Amid lawsuits and FDA action, JUUL Labs said it will stop selling its fruit-flavored e-cigarette pods in retail stores and will discontinue its social media promotions, as well as take other steps aimed at stemming the dramatic increase in use of e-cigarettes by minors.
JUUL Labs manufactures small vaping devices that look like USB drives and vaping pods that come in various flavors, including a number of fruit flavors. Vaping in general, and “juuling” in particular (JUUL has a greater than 70% share of the e-cigarette market in the U.S.), has become wildly popular among teenagers, causing concern among parents and school administrators and prompting lawsuits and FDA action. According to just-released government data, although the sale of e-cigarettes is restricted to those 18 or over, more than 3.6 million middle school and high school students vape, a 78% increase since 2017.

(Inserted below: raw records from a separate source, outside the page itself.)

(** ** Claims about the retry path *)

(** C4: a retry (attempt index above 0) returns the endpoint at position
    (previousPosition + 1) mod count, where previousPosition is the
    position of the previous endpoint in the endpoint sequence (the last
    one, should the identifier occur more than once); for the three
    endpoints s0, s1, s2 and any counters, s0 is followed by s1, s1 by
    s2 and s2 by s0. *)
Theorem retry_deterministic_cyclic :
  (∀ rnd cs retryindex prevservice (p : nat),
     cs_wf cs → 0 < retryindex →
     servicelist cs !! p = Some prevservice →
     (∀ q, (p < q)%nat → servicelist cs !! q ≠ Some prevservice) →
     ∃ svc,
       servicelist cs !! Z.to_nat ((Z.of_nat p + 1) mod numservices cs)
         = Some svc ∧
       SelectService rnd cs retryindex prevservice = (Returns (svc, None), cs)) ∧
  (∀ rnd errors mutex,
     let cs := mkClusterState ["s0"; "s1"; "s2"]%string 3 errors mutex in
     SelectService rnd cs 1 "s0" = (Returns ("s1"%string, None), cs) ∧
     SelectService rnd cs 1 "s1" = (Returns ("s2"%string, None), cs) ∧
     SelectService rnd cs 1 "s2" = (Returns ("s0"%string, None), cs)).
Proof.
  split.
  - intros rnd cs retryindex prevservice p Hwf Hr Hp Hlast.
    apply retry_next; [assumption|lia|assumption..].
  - intros rnd errors mutex cs. repeat split.
Qed.

(** C5, amended: with more than one endpoint and pairwise distinct
    identifiers, a retry returns an endpoint different from the previous
    one. *)
Theorem retry_never_repeats rnd cs retryindex prevservice :
  cs_wf cs → 1 < numservices cs → NoDup (servicelist cs) → 0 < retryindex →
  ∃ svc,
    SelectService rnd cs retryindex prevservice = (Returns (svc, None), cs) ∧
    svc ≠ prevservice.
Proof.
  intros Hwf Hn Hnd Hr. rewrite SelectService_retry by lia.
  pose proof (scan_prev_range cs prevservice) as Hrange.
  red in Hwf.
  destruct (roundrobin_range (numservices cs) (scan_prev cs prevservice))
    as (Hrr & Hnext & Hwrap); [lia..|].
  destruct (getIndexedService_in_range cs _ Hwf Hrr) as (svc & Hsvc & ->).
  exists svc. split; [reflexivity|]. intros ->.
  unfold scan_prev in *.
  destruct (prev_fold_snd prevservice (servicelist cs))
    as [[_ Hnot]|(Hpos & Hat & _)].
  - apply Hnot. eapply list_elem_of_lookup_2; eauto.
  - pose proof (NoDup_lookup _ _ _ _ Hnd Hsvc Hat) as Heq.
    destruct (decide (snd (foldl (prev_step prevservice) (0, -1)
                (servicelist cs)) + 1 = numservices cs)) as [Hlast|Hmid].
    + rewrite (Hwrap Hlast) in Heq. lia.
    + rewrite Hnext in Heq by lia. lia.
Qed.

(** ** Claims about the degenerate pools, the accessor and the state *)

(** C6: with no endpoint, every call fails with [NoEndpoints] and returns
    the empty identifier. *)
Theorem no_endpoints rnd cs retryindex prevservice :
  numservices cs = 0 →
  SelectService rnd cs retryindex prevservice
    = (Returns (""%string, Some NoEndpoints), cs).
Proof. intros Hn. unfold SelectService. now rewrite Hn. Qed.

(** C7: with one endpoint, every call returns that endpoint (position 0)
    and no error, whatever the attempt index, the previous endpoint and
    the counters. *)
Theorem single_endpoint cs :
  cs_wf cs → numservices cs = 1 →
  ∃ svc, servicelist cs = [svc] ∧
    ∀ rnd retryindex prevservice,
      SelectService rnd cs retryindex prevservice = (Returns (svc, None), cs).
Proof.
  intros Hwf Hn. red in Hwf.
  destruct (servicelist cs) as [|svc [|? ?]] eqn:Hl; simpl in Hwf; try lia.
  exists svc. split; [reflexivity|]. intros rnd retryindex prevservice.
  rewrite SelectService_single by assumption.
  unfold getIndexedService. rewrite Hn, Hl. reflexivity.
Qed.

FDA Actions. In April 2018, the FDA asked JUUL and other e-cigarette manufacturers for information regarding their marketing practices and marketing research. (Note that this action was taken by the FDA after a number of organizations, including the Campaign for Tobacco-Free Kids, the American Academy of Pediatrics, American Cancer Society Cancer Action Network, American Heart Association, American Lung Association, Campaign for Tobacco-Free Kids and Truth Initiative and some individual physicians, filed a lawsuit against the FDA for delaying regulation on e-cigarette products, which came within the FDA’s oversight in 2016.) In September 2018, the FDA then asked JUUL specifically for information as to how JUUL will address the increasing rate of youth use of JUUL’s products. And in October, the FDA conduced a surprise inspection of JUUL’s corporate offices in San Francisco and removed marketing-related documents. The FDA announced that it was trying to determine whether JUUL was deliberately marketing its products to minors.
Lawsuits. In April 2018, a class action suit, Colgate et al. v. JUUL Labs, Inc., was filed against JUUL in the Federal District Court for the Northern District of California alleging a number of violations of federal and state law, including false advertising and unfair and deceptive trade practices. On October 30, 2018, the court granted in part and denying in part JUUL’s motion to dismiss. The plaintiffs argued that JUUL should be required to disclose on its packaging additional information regarding the fact that the use of certain chemicals in JUUL’s pods deliver an exceptionally potent does of nicotine compared to traditional cigarettes. However, the court found that the FDA’s prior ruling on labeling, which is explicit on what language must be included on e-cigarette packaging, pre-empted that claim. The court also ruled, however, that plaintiffs' claims that are based on the allegation that JUUL”s packaging was misleading because the dosage of nicotine stated on the packaging was lower than the actual amount of nicotine, can move forward.
And in October 2018, another class action lawsuit, J.Y. et al. v. JUUL Labs, Inc., was filed against JUUL in federal court in the Southern District of Florida, alleging claims similar to those in the Colgate lawsuit discussed above, including the false and deceptive sale, marketing, labelling and advertising of JUUL e-cigarette devices and JUUL pods.
JUUL’s Announcement. On Monday, in what seemed to be an attempt to pre-empt FDA regulatory action that was expected later this week, JUUL announced that it would discontinue the retail sale of most of its flavored e-cigarette pods (although it would continue to sell mint, tobacco and menthol flavors in retail outlets) and would also discontinue its social media promotions, which were widely seen as targeting teens. Per JUUL’s website, they are “are exiting [JUUL’s] U.S. social media platforms (Facebook and Instagram), maintaining [JUUL’s] Twitter account only for the use of non-promotional communications." JUUL also said that it would toughen its on-line age verification procedures.
FDA’s Regulatory Action. Then just yesterday, the FDA announced its own regulatory plans regarding e-cigarettes. In a move that surprised many who expected the FDA to announce its intention to outright ban flavored e-cigarette pods from retail outlets, the FDA’s plans to allow retailers to continue to sell flavored pods but only from an age-restricted location in the retail outlets (these restrictions will not apply to mint, tobacco and menthol flavors). When asked for further clarification on this point, the FDA Commissioner, Dr. Scott Gottlieb, stated that putting the flavored pods under counters would not be sufficient and that they must be sold from a separate room or walled-off area. The FDA also stated that if flavored pods are sold on-line they must be sold “under heightened practices for age verification.”
JUUL responded to the FDA announcement by stating that it still intended to immediately stop the distribution to traditional retail outlets of mango, fruit, cucumber, and crème flavored JUUL pods and to pursue the other measures it announced to help curb under-age use of JUUL products.
No doubt there will be more movement in this area soon, so check back for updates.